(* ===== verification/SoftMmu.v ===== *)
(** * The soft MMU: [emu/mmu-soft.h] and [emu/pte.h]

    Address translation with a page-table walker and two TLBs, the access checks,
    and the memory operations of the full-system emulator. *)

From Stdlib Require Import ZArith Lia Bool List.
From stdpp Require Import base numbers list option.
From S2P Require Import Prelude Alu Codec Ckpt Replay Interp Mmu Bus Tlb.

#[local] Open Scope Z_scope.
#[local] Open Scope word_scope.

(** ** Page-table entries: [pte.h] *)

Definition pte_flag_V : Z := 1.
Definition pte_flag_R : Z := 2.
Definition pte_flag_W : Z := 4.
Definition pte_flag_X : Z := 8.
Definition pte_flag_U : Z := 16.
Definition pte_flag_A : Z := 64.
Definition pte_flag_D : Z := 128.

(** A paged addressing mode: the constants of [sv32], [sv39] and [sv48], the size
    of an entry in bytes, and the width of its [ppn] field. *)
Record ptm : Type := mkPtm { levels : Z; ptm_bits : Z; pte_size : Z; pte_ppn_bits : Z }.
Definition sv32 : ptm := mkPtm 2 10 4 22.
Definition sv39 : ptm := mkPtm 3 9 8 44.
Definition sv48 : ptm := mkPtm 4 9 8 44.
Definition ptm_ok (m : ptm) : Prop := m = sv32 \/ m = sv39 \/ m = sv48.

Definition pte_flags (pte : Z) : Z := uwrap 10 pte.
Definition pte_ppn (m : ptm) (pte : Z) : Z := uwrap (pte_ppn_bits m) (pte >>> 10).

(** ** The processor, as the MMU sees it *)

Record proc : Type := mkProcRegs { mode : Z; mstatus : Z; sptbr : Z; proc_pdid : Z }.

Definition rv_mode_S : Z := 1.
Definition rv_mode_M : Z := 3.
Definition rv_mode_U : Z := 0.
Definition rv_vm_mbare : Z := 0.
Definition rv_vm_sv32 : Z := 8.
Definition rv_vm_sv39 : Z := 9.
Definition rv_vm_sv48 : Z := 10.

(** The bit fields of [union status]. *)
Definition bitfield (off n v : Z) : Z := uwrap n (v >>> off).
Definition mpp (v : Z) : Z := bitfield 11 2 v.
Definition mprv (v : Z) : Z := bitfield 17 1 v.
Definition pum (v : Z) : Z := bitfield 18 1 v.
Definition mxr (v : Z) : Z := bitfield 19 1 v.
Definition vm (v : Z) : Z := bitfield 24 4 v.

Inductive mmu_op : Type := op_fetch | op_load | op_store.

Definition rv_cause_misaligned_fetch : Z := 0.
Definition rv_cause_fault_fetch : Z := 1.
Definition rv_cause_misaligned_load : Z := 4.
Definition rv_cause_fault_load : Z := 5.
Definition rv_cause_misaligned_store : Z := 6.
Definition rv_cause_fault_store : Z := 7.

(** [raise] at the end of the walk. *)
Definition walk_cause (op : mmu_op) : Z :=
  match op with
  | op_fetch => rv_cause_fault_fetch
  | op_load => rv_cause_fault_load
  | op_store => rv_cause_fault_store
  end.

(** [sizeof(T)] is a power of two. *)
Definition misaligned (sz va : Z) : bool := negb ((va .& (sz - 1)) =? 0).

(** ** Access checks *)

Definition has (flags b : Z) : bool := negb ((flags .& b) =? 0).

(** [tlb_ent] is null when there is no translation. *)
Definition fetch_access_fault (q : proc) (level : Z) (ent : option tlb_entry) : bool :=
  match ent with
  | None => false
  | Some e =>
      negb (has (pteb e) pte_flag_X)
      || (if has (pteb e) pte_flag_U then rv_mode_U <? level else level <? rv_mode_S)
  end.

Definition load_access_fault (q : proc) (level : Z) (ent : option tlb_entry) : bool :=
  match ent with
  | None => false
  | Some e =>
      (negb (has (pteb e) pte_flag_R) && negb (has (pteb e) pte_flag_X && negb (mxr (mstatus q) =? 0)))
      || (if has (pteb e) pte_flag_U then (rv_mode_U <? level) && negb (pum (mstatus q) =? 0)
          else level <? rv_mode_S)
  end.

Definition store_access_fault (q : proc) (level : Z) (ent : option tlb_entry) : bool :=
  match ent with
  | None => false
  | Some e =>
      negb (has (pteb e) pte_flag_W)
      || (if has (pteb e) pte_flag_U then (rv_mode_U <? level) && negb (pum (mstatus q) =? 0)
          else level <? rv_mode_S)
  end.

Definition effective_mode (q : proc) (op : mmu_op) : Z :=
  if (rv_mode_M <=? mode q) && (mprv (mstatus q) =? 1)
     && (match op with op_fetch => false | _ => true end)
     && (mpp (mstatus q) <=? rv_mode_S)
  then mpp (mstatus q) else mode q.

(** The flags an access needs to be up to date. *)
Definition ad_flags (op : mmu_op) : Z :=
  pte_flag_A .| match op with op_store => pte_flag_D | _ => 0 end.

(** ** The MMU *)

(** [mmu_soft]; the PMA table is never consulted. *)
Record soft (B : Type) : Type := mkSoft { l1_itlb : tlb; l1_dtlb : tlb; smem : B }.
Arguments mkSoft {B}. Arguments l1_itlb {B}. Arguments l1_dtlb {B}. Arguments smem {B}.

Definition tlb_shift : Z := 7.

Section Soft.
  Context {B : Type} {bus : Bus B} (p : tlb_param).
  Local Abbreviation w := (UX p).

Definition with_bus (b : B) (s : soft B) : soft B := mkSoft (l1_itlb s) (l1_dtlb s) b.

Definition op_tlb (op : mmu_op) (s : soft B) : tlb :=
  match op with op_fetch => l1_itlb s | _ => l1_dtlb s end.
Definition with_tlb (op : mmu_op) (t : tlb) (s : soft B) : soft B :=
  match op with
  | op_fetch => mkSoft t (l1_dtlb s) (smem s)
  | _ => mkSoft (l1_itlb s) t (smem s)
  end.

(** [mmu_soft(mem)] *)
Definition soft_new (b : B) : soft B := mkSoft (tlb_new p tlb_shift) (tlb_new p tlb_shift) b.

(** The shift of a level: [PTM::bits * level + page_shift] as a [UX]. *)
Definition level_shift (m : ptm) (level : Z) : Z := (ptm_bits m *[w] level) +[w] page_shift.

(** [page_translate_offset]: an [addr_t].  [None]: the shift of [1ULL] is out of range. *)
Definition page_translate_offset (m : ptm) (ppn va level : Z) : option Z :=
  let shift := level_shift m level in
  if 64 <=? shift then None
  else Some ((ppn <<[w] page_shift) +[64] (va .& (2 ^ shift - 1))).

(** ** The walk *)

Inductive walked : Type :=
| WLeaf (b : B) (pte level pa : Z)
| WFault (b : B)
| WRaised (b : B) (cause : Z)
| WUb.

(** The page the pointer entry refers to.  The 22-bit [ppn] of [sv32] is promoted
    to [int], the 44-bit one is a [u64]. *)
Definition next_base (m : ptm) (pte : Z) : Z :=
  uwrap w (swrap (8 * pte_size m) (Z.shiftl (pte_ppn m pte) page_shift)).

(** Neither readable, writable nor executable. *)
Definition pte_pointer (pte : Z) : bool :=
  ((((pte >>> 1) .| (pte >>> 2)) .| (pte >>> 3)) .& 1) =? 0.
(** Invalid, or writable but not readable. *)
Definition pte_reserved (pte : Z) : bool :=
  let f := pte_flags pte in
  negb (((Z.lnot f >>> 0) .| ((Z.lnot f >>> 1) .& (f >>> 2))) .& 1 =? 0).

(** The body below the load: the end of the walk at this entry, or [None] to go
    on ([WUb] if the [int] shift is out of range). *)
Definition walk_leaf (m : ptm) (op : mmu_op) (va level shift pte_mpa pte : Z) (b : B) : option walked :=
  if pte_reserved pte then Some (WFault b)
  else if (pte_flags pte .& (pte_flag_R .| pte_flag_X)) =? 0 then None
  else
    let up := shift -[64] page_shift in
    if 32 <=? up then Some WUb
    else if negb (((2 ^ up - 1) .& pte_ppn m pte) =? 0) then Some (WFault b)
    else
      let finish b pte :=
        match page_translate_offset m (pte_ppn m pte) va level with
        | Some pa => WLeaf b pte level pa
        | None => WUb
        end in
      if negb ((pte_flags pte .& ad_flags op) =? ad_flags op) then
        let pte := pte .| ad_flags op in
        match bus_store (pte_size m) pte_mpa pte b with
        | (b, Done _) => Some (finish b pte)
        | (b, BusError) => Some (WFault b)
        | (b, Raised c) => Some (WRaised b c)
        | (b, Undefined) => Some WUb
        end
      else Some (finish b pte).

(** The loop: [level] is unsigned, so only a leaf, a fault or undefined behaviour
    ends it ([level >= 0] always holds).  [None]: out of fuel. *)
Fixpoint walk (fuel : nat) (m : ptm) (op : mmu_op) (va level base : Z) (b : B) : option walked :=
  match fuel with
  | O => None
  | S n =>
      let shift := level_shift m level in
      if w <=? shift then Some WUb
      else
        let vpn := (va >>> shift) .& (2 ^ ptm_bits m - 1) in
        let pte_mpa := base +[w] vpn * pte_size m in
        match bus_load (pte_size m) pte_mpa b with
        | (b, BusError) => Some (WFault b)
        | (b, Raised c) => Some (WRaised b c)
        | (b, Undefined) => Some WUb
        | (b, Done pte) =>
            if pte_pointer pte then walk n m op va (level -[w] 1) (next_base m pte) b
            else
              match walk_leaf m op va level shift pte_mpa pte b with
              | Some r => Some r
              | None => walk n m op va (level -[w] 1) base b
              end
        end
  end.

Definition walk_base (q : proc) : Z := (sptbr q .& (2 ^ ppn_bits p - 1)) <<[w] page_shift.

(** [walk_page_table] *)
Definition walk_page_table (m : ptm) (q : proc) (op : mmu_op) (va : Z) (b : B) : walked :=
  match walk (Z.to_nat (levels m) + 2) m op va (levels m - 1) (walk_base q) b with
  | Some r => r
  | None => WUb
  end.

(** ** Translation: the physical address and [tlb_ent] *)

Definition cur_asid (q : proc) : Z := sptbr q >>> ppn_bits p.

(** A device raised a cause, with the program counter as the bad address: the
    devices only raise the internal causes, whose handling does not look at it. *)
Definition raised {A} (b : B) (cause : Z) (s : soft B) : outcome (soft B) A := Fault (with_bus b s) cause 0.

(** [page_translate_addr_tlb_miss], after the walk. *)
Definition translate_walked (m : ptm) (q : proc) (op : mmu_op) (va : Z) (s : soft B) (r : walked)
    : outcome (soft B) (Z * option tlb_entry) :=
  match r with
  | WUb => Ub
  | WFault b => Fault (with_bus b s) (walk_cause op) va
  | WRaised b c => raised b c s
  | WLeaf b pte level pa =>
      let s := with_bus b s in
      if pa =? 0 then Fine s (0, None)
      else
        match Tlb.insert p tlb_shift (proc_pdid q) (cur_asid q) va level (pte_flags pte) (pte_ppn m pte)
                (op_tlb op s) with
        | Some (t, e) => Fine (with_tlb op t s) (pa, Some e)
        | None => Ub
        end
  end.

(** [page_translate_addr_tlb_miss] *)
Definition translate_miss (m : ptm) (q : proc) (op : mmu_op) (va : Z) (s : soft B)
    : outcome (soft B) (Z * option tlb_entry) :=
  translate_walked m q op va s (walk_page_table m q op va (smem s)).

(** [page_translate_addr] *)
Definition page_translate_addr (m : ptm) (q : proc) (op : mmu_op) (va : Z) (s : soft B)
    : outcome (soft B) (Z * option tlb_entry) :=
  match Tlb.lookup tlb_shift (proc_pdid q) (cur_asid q) va (op_tlb op s) with
  | Some e =>
      if negb ((pteb e .& ad_flags op) =? ad_flags op) then
        match page_translate_offset m (ppn e) va (ptel e) with
        | Some pa => Fine s (pa, Some e)
        | None => Ub
        end
      else translate_miss m q op va s
  | None => translate_miss m q op va s
  end.

(** [translate_addr]; another mode panics. *)
Definition translate_addr (q : proc) (op : mmu_op) (va : Z) (s : soft B)
    : outcome (soft B) (Z * option tlb_entry) :=
  if rv_mode_M <=? effective_mode q op then Fine s (va, None)
  else if vm (mstatus q) =? rv_vm_mbare then Fine s (va, None)
  else if vm (mstatus q) =? rv_vm_sv32 then page_translate_addr sv32 q op va s
  else if vm (mstatus q) =? rv_vm_sv39 then page_translate_addr sv39 q op va s
  else if vm (mstatus q) =? rv_vm_sv48 then page_translate_addr sv48 q op va s
  else Ub.

(** ** Memory operations *)

(** Translate, then [mem->load] or [mem->store] behind an access check.  A zero
    physical address returns early: [zero] is what the caller then sees. *)
Definition with_pa {A} (q : proc) (op : mmu_op) (va : Z) (s : soft B) (zero : soft B -> outcome (soft B) A)
    (k : soft B -> Z -> option tlb_entry -> outcome (soft B) A) : outcome (soft B) A :=
  match translate_addr q op va s with
  | Fine s (mpa, ent) => if mpa =? 0 then zero s else k s mpa ent
  | Fault s c b => Fault s c b
  | Ub => Ub
  end.

Definition mem_load {A} (denied : bool) (cause va sz mpa : Z) (s : soft B)
    (k : soft B -> Z -> outcome (soft B) A) : outcome (soft B) A :=
  if denied then Fault s cause va
  else
    match bus_load sz (uwrap w mpa) (smem s) with
    | (b, Done v) => k (with_bus b s) v
    | (b, BusError) => Fault (with_bus b s) cause va
    | (b, Raised c) => raised b c s
    | (b, Undefined) => Ub
    end.

Definition mem_store {A} (denied : bool) (cause va sz mpa val : Z) (s : soft B)
    (k : soft B -> outcome (soft B) A) : outcome (soft B) A :=
  if denied then Fault s cause va
  else
    match bus_store sz (uwrap w mpa) val (smem s) with
    | (b, Done _) => k (with_bus b s)
    | (b, BusError) => Fault (with_bus b s) cause va
    | (b, Raised c) => raised b c s
    | (b, Undefined) => Ub
    end.

(** [load]: with a zero physical address [val] is left unset. *)
Definition soft_load (q : proc) (sz va : Z) (s : soft B) : outcome (soft B) Z :=
  if misaligned sz va then Fault s rv_cause_misaligned_load va
  else
    with_pa q op_load va s (fun _ => Ub) (fun s mpa ent =>
    mem_load (load_access_fault q (mode q) ent) rv_cause_fault_load va sz mpa s (fun s v =>
    Fine s v)).

(** [store]: with a zero physical address nothing is stored. *)
Definition soft_store (q : proc) (sz va val : Z) (s : soft B) : outcome (soft B) unit :=
  if misaligned sz va then Fault s rv_cause_misaligned_store va
  else
    with_pa q op_store va s (fun s => Fine s tt) (fun s mpa ent =>
    mem_store (store_access_fault q (mode q) ent) rv_cause_fault_store va sz mpa val s (fun s =>
    Fine s tt)).

(** [amo] *)
Definition soft_amo (q : proc) (a_op : amo_op) (sz va val2 : Z) (s : soft B) : outcome (soft B) Z :=
  if misaligned sz va then Fault s rv_cause_misaligned_store va
  else
    with_pa q op_store va s (fun _ => Ub) (fun s mpa ent =>
    mem_load (load_access_fault q (mode q) ent) rv_cause_fault_store va sz mpa s (fun s val1 =>
    let val2 := amo_fn w a_op (uwrap w (swrap (8 * sz) val1)) (uwrap w (swrap (8 * sz) val2)) in
    mem_store (store_access_fault q (mode q) ent) rv_cause_fault_store va sz mpa val2 s (fun s =>
    Fine s val1))).

(** [inst_fetch] (no histogram): 16 bits at a time.  With a zero physical address
    [pc_offset] is left unset. *)
Definition soft_fetch (q : proc) (pc : Z) (s : soft B) : outcome (soft B) (Z * Z) :=
  let parcel denied mpa s k := mem_load denied rv_cause_fault_fetch pc 2 mpa s k in
  if misaligned 2 pc then Fault s rv_cause_misaligned_fetch pc
  else
    with_pa q op_fetch pc s (fun _ => Ub) (fun s mpa ent =>
    parcel (fetch_access_fault q (mode q) ent) mpa s (fun s inst =>
    if negb ((inst .& 0x3) =? 0x3) then Fine s (inst, 2)
    else if negb ((inst .& 0x1c) =? 0x1c) then
      parcel false (mpa +[64] 2) s (fun s v =>
      Fine s (inst .| (v <<[64] 16), 4))
    else if (inst .& 0x3f) =? 0x1f then
      parcel false (mpa +[64] 2) s (fun s v1 =>
      parcel false (mpa +[64] 4) s (fun s v2 =>
      Fine s ((inst .| (v1 <<[64] 16)) .| (v2 <<[64] 32), 6)))
    else if (inst .& 0x7f) =? 0x3f then
      parcel false (mpa +[64] 2) s (fun s v1 =>
      parcel false (mpa +[64] 4) s (fun s v2 =>
      parcel false (mpa +[64] 6) s (fun s v3 =>
      Fine s (((inst .| (v1 <<[64] 16)) .| (v2 <<[64] 32)) .| (v3 <<[64] 48), 8))))
    else Fault s rv_cause_fault_fetch pc)).

(** [sfence.vm] *)
Definition soft_flush (q : proc) (s : soft B) : soft B :=
  mkSoft (flush_asid p (proc_pdid q) (cur_asid q) (l1_itlb s))
    (flush_asid p (proc_pdid q) (cur_asid q) (l1_dtlb s)) (smem s).

(** The MMU with the registers of the processor. *)
Definition mmu_soft (q : proc) : Mmu (soft B) :=
  {| mmu_fetch := soft_fetch q; mmu_load := soft_load q;
     mmu_store := soft_store q; mmu_amo := soft_amo q |}.
End Soft.

Arguments WLeaf {B}. Arguments WFault {B}. Arguments WRaised {B}. Arguments WUb {B}.
Definition mmu_soft_rv32 {B} {bus : Bus B} : proc -> Mmu (soft B) := mmu_soft param_rv32.
Definition mmu_soft_rv64 {B} {bus : Bus B} : proc -> Mmu (soft B) := mmu_soft param_rv64.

* **Task statement**: Without changing anything, quote the lines from the top of the data to the line that contains "Definition pum (v", including that line.

* **Written response**:
(* ===== verification/SoftMmu.v ===== *)
(** * The soft MMU: [emu/mmu-soft.h] and [emu/pte.h]

    Address translation with a page-table walker and two TLBs, the access checks,
    and the memory operations of the full-system emulator. *)

From Stdlib Require Import ZArith Lia Bool List.
From stdpp Require Import base numbers list option.
From S2P Require Import Prelude Alu Codec Ckpt Replay Interp Mmu Bus Tlb.

#[local] Open Scope Z_scope.
#[local] Open Scope word_scope.

(** ** Page-table entries: [pte.h] *)

Definition pte_flag_V : Z := 1.
Definition pte_flag_R : Z := 2.
Definition pte_flag_W : Z := 4.
Definition pte_flag_X : Z := 8.
Definition pte_flag_U : Z := 16.
Definition pte_flag_A : Z := 64.
Definition pte_flag_D : Z := 128.

(** A paged addressing mode: the constants of [sv32], [sv39] and [sv48], the size
    of an entry in bytes, and the width of its [ppn] field. *)
Record ptm : Type := mkPtm { levels : Z; ptm_bits : Z; pte_size : Z; pte_ppn_bits : Z }.
Definition sv32 : ptm := mkPtm 2 10 4 22.
Definition sv39 : ptm := mkPtm 3 9 8 44.
Definition sv48 : ptm := mkPtm 4 9 8 44.
Definition ptm_ok (m : ptm) : Prop := m = sv32 \/ m = sv39 \/ m = sv48.

Definition pte_flags (pte : Z) : Z := uwrap 10 pte.
Definition pte_ppn (m : ptm) (pte : Z) : Z := uwrap (pte_ppn_bits m) (pte >>> 10).

(** ** The processor, as the MMU sees it *)

Record proc : Type := mkProcRegs { mode : Z; mstatus : Z; sptbr : Z; proc_pdid : Z }.

Definition rv_mode_S : Z := 1.
Definition rv_mode_M : Z := 3.
Definition rv_mode_U : Z := 0.
Definition rv_vm_mbare : Z := 0.
Definition rv_vm_sv32 : Z := 8.
Definition rv_vm_sv39 : Z := 9.
Definition rv_vm_sv48 : Z := 10.

(** The bit fields of [union status]. *)
Definition bitfield (off n v : Z) : Z := uwrap n (v >>> off).
Definition mpp (v : Z) : Z := bitfield 11 2 v.
Definition mprv (v : Z) : Z := bitfield 17 1 v.
Definition pum (v : Z) : Z := bitfield 18 1 v.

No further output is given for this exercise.